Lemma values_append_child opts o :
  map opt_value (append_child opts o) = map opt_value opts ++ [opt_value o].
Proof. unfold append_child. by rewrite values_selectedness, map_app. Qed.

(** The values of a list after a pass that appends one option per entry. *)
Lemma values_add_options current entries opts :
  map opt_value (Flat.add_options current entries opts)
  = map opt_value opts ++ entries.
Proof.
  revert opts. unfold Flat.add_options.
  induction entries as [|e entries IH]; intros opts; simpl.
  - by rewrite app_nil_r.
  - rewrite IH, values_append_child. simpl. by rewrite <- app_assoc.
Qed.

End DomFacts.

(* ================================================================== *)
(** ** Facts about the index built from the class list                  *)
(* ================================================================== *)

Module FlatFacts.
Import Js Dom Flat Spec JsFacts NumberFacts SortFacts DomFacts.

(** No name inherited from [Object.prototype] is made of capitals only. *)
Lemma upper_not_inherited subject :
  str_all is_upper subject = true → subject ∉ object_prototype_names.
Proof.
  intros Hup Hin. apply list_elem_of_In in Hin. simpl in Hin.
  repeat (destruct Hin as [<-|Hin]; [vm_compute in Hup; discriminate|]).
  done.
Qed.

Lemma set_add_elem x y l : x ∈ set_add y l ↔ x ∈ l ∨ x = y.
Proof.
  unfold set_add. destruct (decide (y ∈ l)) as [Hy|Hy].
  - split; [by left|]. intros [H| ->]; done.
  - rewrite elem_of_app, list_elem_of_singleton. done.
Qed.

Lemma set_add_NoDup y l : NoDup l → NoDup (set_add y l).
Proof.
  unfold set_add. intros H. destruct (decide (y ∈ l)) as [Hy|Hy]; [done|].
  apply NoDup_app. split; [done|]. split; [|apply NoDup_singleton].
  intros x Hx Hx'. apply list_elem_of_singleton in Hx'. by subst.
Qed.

### [WHAT THE TASK REQUIRES]
The full listing above is to be given again exactly.

### [SOLUTION BELOW]
Lemma values_append_child opts o :
  map opt_value (append_child opts o) = map opt_value opts ++ [opt_value o].
Proof. unfold append_child. by rewrite values_selectedness, map_app. Qed.

(** The values of a list after a pass that appends one option per entry. *)
Lemma values_add_options current entries opts :
  map opt_value (Flat.add_options current entries opts)
  = map opt_value opts ++ entries.
Proof.
  revert opts. unfold Flat.add_options.
  induction entries as [|e entries IH]; intros opts; simpl.
  - by rewrite app_nil_r.
  - rewrite IH, values_append_child. simpl. by rewrite <- app_assoc.
Qed.

End DomFacts.

(* ================================================================== *)
(** ** Facts about the index built from the class list                  *)
(* ================================================================== *)

Module FlatFacts.
Import Js Dom Flat Spec JsFacts NumberFacts SortFacts DomFacts.

(** No name inherited from [Object.prototype] is made of capitals only. *)
Lemma upper_not_inherited subject :
  str_all is_upper subject = true → subject ∉ object_prototype_names.
Proof.
  intros Hup Hin. apply list_elem_of_In in Hin. simpl in Hin.
  repeat (destruct Hin as [<-|Hin]; [vm_compute in Hup; discriminate|]).
  done.
Qed.

Lemma set_add_elem x y l : x ∈ set_add y l ↔ x ∈ l ∨ x = y.
Proof.
  unfold set_add. destruct (decide (y ∈ l)) as [Hy|Hy].
  - split; [by left|]. intros [H| ->]; done.
  - rewrite elem_of_app, list_elem_of_singleton. done.
Qed.

Lemma set_add_NoDup y l : NoDup l → NoDup (set_add y l).
Proof.
  unfold set_add. intros H. destruct (decide (y ∈ l)) as [Hy|Hy]; [done|].
  apply NoDup_app. split; [done|]. split; [|apply NoDup_singleton].
  intros x Hx Hx'. apply list_elem_of_singleton in Hx'. by subst.
Qed.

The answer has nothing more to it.